Dimension-wise, these drafts are not very large. Otherwise I spend too much time struggling with too much blank spaces. Working small lets me fill up the canvases quite rapidly.

The mostly black line drafts are all moved into Adobe Illustrator, sized up to A3@150dpi, and additional details added. These can be lines, blocks, textures, and colour washes.

2. Hand drawing.

The A3@150dpi layouts are rasterised into PNG files then imported into the Graphiter app on the Surface Pro. (I’d have preferred to keep everything as vectors, but we can have everything.) The reason these are in A3@150dpi is because this is the largest dimension and resolution that Graphiter supports.

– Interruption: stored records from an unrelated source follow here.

(** Deriving a context is all or nothing, and what it yields descends from its parent in every respect.
    [tenant], [product] and [agent] of a well-formed context either raise and leave every effect scope as
    it was - the checks of [__post_init__], which run after the child scope is registered, never
    fail -, or return a well-formed context of that parent: a valid path one level below, bindings
    derived from the parent's, a fresh open effect scope that the parent's will close, and for an
    agent a valid request of the same tenant, product, agent and session. *)
Theorem contexts_descend_from_their_parents :
  (forall self tenant_id values p, root_ok self ->
     match tenant self tenant_id values p with
     | (inl _, p') => pc_effects p' = pc_effects p
     | (inr c, p') => tn_root c = self /\ path_tenant_id (tn_path c) = Some tenant_id /\ tenant_ok c p' /\ one_child (rc_effects self) (tn_effects c) p p'
     end) /\
  (forall self product_id values p, tenant_ok self p ->
     match product self product_id values p with
     | (inl _, p') => pc_effects p' = pc_effects p
     | (inr c, p') => px_tenant c = self /\ path_product_id (px_path c) = Some product_id /\ product_ok c p' /\ one_child (tn_effects self) (px_effects c) p p'
     end) /\
  (forall self agent_id session_id principal_id channel_id roles purpose request_id correlation_id values p, product_ok self p ->
     match agent self agent_id session_id principal_id channel_id roles purpose request_id correlation_id values p with
     | (inl _, p') => pc_effects p' = pc_effects p
     | (inr c, p') => ag_product c = self /\ agent_ok c p' /\ one_child (px_effects self) (ag_effects c) p p' /\
         path_tenant_id (px_path self) = Some (rs_tenant_id (ag_request c)) /\ path_product_id (px_path self) = Some (rs_product_id (ag_request c)) /\
         path_agent_id (ag_path c) = Some agent_id /\ path_session_id (ag_path c) = Some session_id /\ rs_principal_id (ag_request c) = principal_id
     end).
Proof.
  split; [|split].
  - intros self tenant_id values p Hr. unfold tenant. rewrite of_res_Ok. destruct (tenant_path tenant_id) as [path|e] eqn:Hp; [|done].
    apply tenant_path_valid in Hp as [-> Hid].
    apply (derivation TENANT (MkScopePath TENANT (Some tenant_id) None None None) rc_path (rc_bindings self) values (rc_effects self) ("tenant:" +:+ tenant_id)
      (MkTenant self (MkScopePath TENANT (Some tenant_id) None None None)) (fun b e => tenant_scope (MkTenant self (MkScopePath TENANT (Some tenant_id) None None None) b e))); [by apply Hr|by apply valid_path_inv; simpl; eauto|done|done|..].
    + intros b e q Hl. by apply (descends_then _ _ _ _ _ _ _ _ _ Hl).
    + intros b e p' Hl Hone _. split; [done|]. split; [done|]. done.
  - intros self product_id values p Hs. destruct (tenant_linked _ _ Hs) as (t & Ht & Hid & Hb). unfold product. rewrite Ht. simpl. rewrite of_res_Ok.
    destruct (product_path t product_id) as [path|e] eqn:Hp; [|done]. apply product_path_valid in Hp as (-> & _ & Hid').
    apply (derivation PRODUCT (MkScopePath PRODUCT (Some t) (Some product_id) None None) (tn_path self) (tn_bindings self) values (tn_effects self) ("product:" +:+ product_id)
      (MkProduct self (MkScopePath PRODUCT (Some t) (Some product_id) None None)) (fun b e => product_context (MkProduct self (MkScopePath PRODUCT (Some t) (Some product_id) None None) b e)));
      [done|apply valid_path_inv; simpl; by eauto 6|done| |..].
    + rewrite Ht. apply tenant_parent. done.
    + intros b e q Hl. by apply (descends_then _ _ _ _ _ _ _ _ _ Hl).
    + intros b e p' Hl Hone Hk. split; [done|]. split; [done|]. split; [|done]. split; [by eapply tenant_later|done].
  - intros self agent_id session_id principal_id channel_id roles purpose request_id correlation_id values p Hs.
    destruct (product_linked _ _ Hs) as (t & q & Hq & Ht & Hid & Hb). unfold agent. rewrite Hq. simpl. rewrite of_res_Ok.
    destruct (agent_path t q agent_id session_id) as [path|e] eqn:Hp; [|done]. apply scope_path_Ok in Hp as [-> Hp].
    rewrite of_res_Ok. destruct (request_scope _) as [r|e] eqn:Hr; [|done]. apply request_scope_Ok in Hr as [-> Hr].
    set (path := MkScopePath AGENT _ _ _ _) in *. set (r := MkRequestScope _ _ _ _ _ _ _ _) in *.
    apply (derivation AGENT path (px_path self) (px_bindings self) values (px_effects self) ("agent:" +:+ agent_id +:+ ":" +:+ session_id)
      (MkAgent self path r) (fun b e => agent_context (MkAgent self path r b e))); [done|done|done| |..].
    + rewrite Hq. by apply product_parent.
    + intros b e q' Hl. etrans; [by apply (descends_then _ _ _ _ _ _ _ _ _ Hl)|]. rewrite of_res_Ok. unfold guard. by rewrite bool_decide_true.
    + intros b e p' Hl Hone Hk. simpl. split; [done|]. split; [|by repeat split].
      split; [by eapply product_later|]. split; [done|]. by split.
Qed.
End Contexts.
End Contexts.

This stage of the work uses the pencil, colour pencil, and blend tools. Very occasionally I use the graphic pen tool. This is the most time consuming and meditative part of the process. And also the most fun.

3. Finetuning.

When the drawings reach a certain stage of “finishedness,” I bring them back into Adobe Illustrator for finetuning. Sometimes, I find the hand drawn elements add too much chaos to the competitions.

In the examples shown, I added fine lines, frames, colour blocks, and drop shadows. I also tweaked the colour tints and contrast by layering on Illustrator shapes and using different blend and opacitiy settings.

Files exported from Graphiter are Placed and Linked within Illustrator. This way, I can tweak the Graphiter work, re-export with the tweaks, and have those auto-update inside Illustrator.

Steps 2 and 3 may be repeated several times. This sounds tedious but it is actually quite a lovely mind-shift as I change from working freehand to vectors and vice versa.

4. Final output.

The final files are output from Graphiter as PNG files. I sometimes finetune hue, saturation, and levels for the last time in Adobe Photoshop.